A University of Canterbury study has found only 31 out of Christchurch's 370 CBD restaurants and cafes managed to relocate and reopen within a year of the February 2011 earthquake.
Fewer still relocated within the four avenues.
The study traced about 1000 Christchurch restaurants and cafes and found about 40 per cent were still closed a year after the quake, driving competition for seats.
Senior lecturer Sussie Morrish said most of those still closed were based in the central city.
"Only 8 per cent [31] had successfully relocated," she said, while a significant number of the inner-city restaurants had "simply disappeared".
Morrish said business for those open was booming. Some eateries were so busy they were giving clientele "departure times".
"They can take [a] 7pm booking but [say] 'you must be out by 8.15pm'," she said.
Strawberry Fare owner Liz Barry said the year after the February quake was "one of the worst of my life". She had hoped to reopen in the original Peterborough St building but, after months waiting for news, eventually realised it would not happen.
"For 60 hours a week, every week, I worked on insurance," she said.
Barry found her new premises in Bealey Ave by chance, noticing it was empty while driving past. "It was just fortuitous . . . they [the former tenants] had just left," she said.

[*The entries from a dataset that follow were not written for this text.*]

(** * WG-server: the scheduled scrape-and-persist pipeline of [app.js]

    A shallow embedding of [fetchDataAndSaveToDB], of the two routes that
    touch the [price] table ([GET /update], [GET /prices]) and of the daily
    cron registration of [startServer], together with the behaviour of the
    libraries they call (cheerio selections, [parseFloat], Prisma's
    [createMany] and [findMany] over the table of [migration.sql]); then
    of the middleware [authenticateToken], the routes on accounts and
    displays, the order in which the routes are registered, and the start
    and stop of the server with [connect] and [end] of the store module.

    Conventions.
    - A JavaScript string is the list of its UTF-16 code units.
    - The document the loop works on is the tree cheerio builds; the HTML
      parser itself is a parameter of a run ([html_parser]), and claims
      about markup are stated on the tree it yields.
    - [parseFloat] returns either [NaN], an infinity, or the exact decimal
      value it read; rounding that value to a double is not modelled (it
      never turns a number into [NaN] or back).
    - [orderID] and [id] are unbounded integers ([Z]); timestamps are
      integers.
    - What the outside world does during a run (the answer to the request,
      a failure of the store, the clock) is an argument of the run. *)

From Stdlib Require Import List ZArith NArith Bool Arith Lia String Ascii.
From Stdlib Require Import Sorting.Sorted Sorting.Permutation.
Import ListNotations.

Barry, who also owns Cafe Metro, which relocated from Colombo St to Merivale, said the central city was not attractive to base a business in now, but "will be in time".

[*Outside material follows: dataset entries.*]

(* ===================================================================== *)
(** * What one call does to the world                                     *)
(* ===================================================================== *)

(** [extend w m evs]: the world [w] with files [m] after the events [evs]. *)
Definition extend (w : world) (m : gmap (list string) node) (evs : list event) : world :=
  {| files := m; cwd := cwd w; trace := trace w ++ evs |}.

Definition lock_path_of (path : string) : string := path +:+ ".transcode.lock".
Definition lock_key (w : world) (path : string) : list string :=
  key_of (cwd w) (lock_path_of path).

(** How an attempt to create the marker of [path] ends. *)
Inductive lock_try : Type :=
| LockRaises (e : exn)
| LockHeld
| LockFree.

Definition lock_status (w : world) (path : string) : lock_try :=
  match check_parent w (lock_key w path) with
  | Some e => LockRaises e
  | None =>
      match files w !! lock_key w path with
      | Some _ => LockHeld
      | None => LockFree
      end
  end.

(** Unfolding the monad one step at a time. *)
Section ProgFacts.

Lemma bind_eq {A B} (m : M A) (k : A → M B) w :
  bind m k w = match m w with
               | (Ok a, w') => k a w'
               | (Raise e, w') => (Raise e, w')
               end.
Proof. done. Qed.
Lemma ret_eq {A} (a : A) w : ret a w = (Ok a, w).
Proof. done. Qed.
Lemma try_except_eq {A} (m : M A) handled h w :
  try_except m handled h w =
    match m w with
    | (Raise e, w') => if handled e then h w' else (Raise e, w')
    | r => r
    end.
Proof. done. Qed.
Lemma os_path_exists_eq p w : os_path_exists p w = (Ok (path_exists w p), w).
Proof. done. Qed.
Lemma os_path_isfile_eq p w : os_path_isfile p w = (Ok (isfile w p), w).
Proof. done. Qed.
Lemma os_getcwd_eq w : os_getcwd w = (Ok (cwd w), w).
Proof. done. Qed.
Lemma flock_eq b w : flock b w = (Ok tt, extend w (files w) [EvFlock b]).
Proof. done. Qed.
Lemma read_all_eq f w :
  read_all f w = (Ok (match files w !! f with Some (File c) => c | _ => EmptyString end), w).
Proof. done. Qed.
Lemma rewrite_all_eq f text w :
  rewrite_all f text w = (Ok tt, extend w (<[f := File text]> (files w)) [EvWrite f text]).
Proof. done. Qed.

End ProgFacts.

Ltac norm :=
  cbv beta iota;
  cbn [negb andb orb fst snd any_Exception only_CalledProcessError only_FileExistsError].

Section WorldFacts.

Lemma commit_extend w m e : commit w m e = extend w m [e].
Proof. done. Qed.
Lemma log_event_extend w e : log_event w e = extend w (files w) [e].
Proof. done. Qed.
Lemma set_files_extend w m evs m' : set_files (extend w m evs) m' = extend w m' evs.
Proof. done. Qed.
Lemma extend_extend w m evs m' evs' :
  extend (extend w m evs) m' evs' = extend w m' (evs ++ evs').
Proof. unfold extend; simpl. by rewrite app_assoc. Qed.
Lemma extend_id w : extend w (files w) [] = w.
Proof. destruct w; unfold extend; simpl. by rewrite app_nil_r. Qed.
Lemma files_extend w m evs : files (extend w m evs) = m.
Proof. done. Qed.
Lemma cwd_extend w m evs : cwd (extend w m evs) = cwd w.
Proof. done. Qed.
Lemma trace_extend w m evs : trace (extend w m evs) = trace w ++ evs.
Proof. done. Qed.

"We're very happy where we are. It's good to be going forward positively [after] such a bleak year," she said.
"You just dust yourself off, grit your teeth and carry on."
Barry said customers' expectations had also changed. They appeared to be fussier and quicker to complain than before the quakes, possibly driven by wanting it to be exactly as they remembered it before.
"When we change something on the menu, we get a lot of flak," she said.
C4 chief executive Guy Griffith-Jones said many central-city cafes were still facing insurance issues and the CCDU blueprint had further complicated decision-making.
Many of the cafe, roastery and coffee bean supplier's former clients had just "walked away".
His Lichfield St building was condemned after the September 2010 quake and the business relocated to Tuam St. After the February quake it took some months to reopen. Initially it was "quiet, dusty and loud," he said, but business had improved progressively as streets opened up.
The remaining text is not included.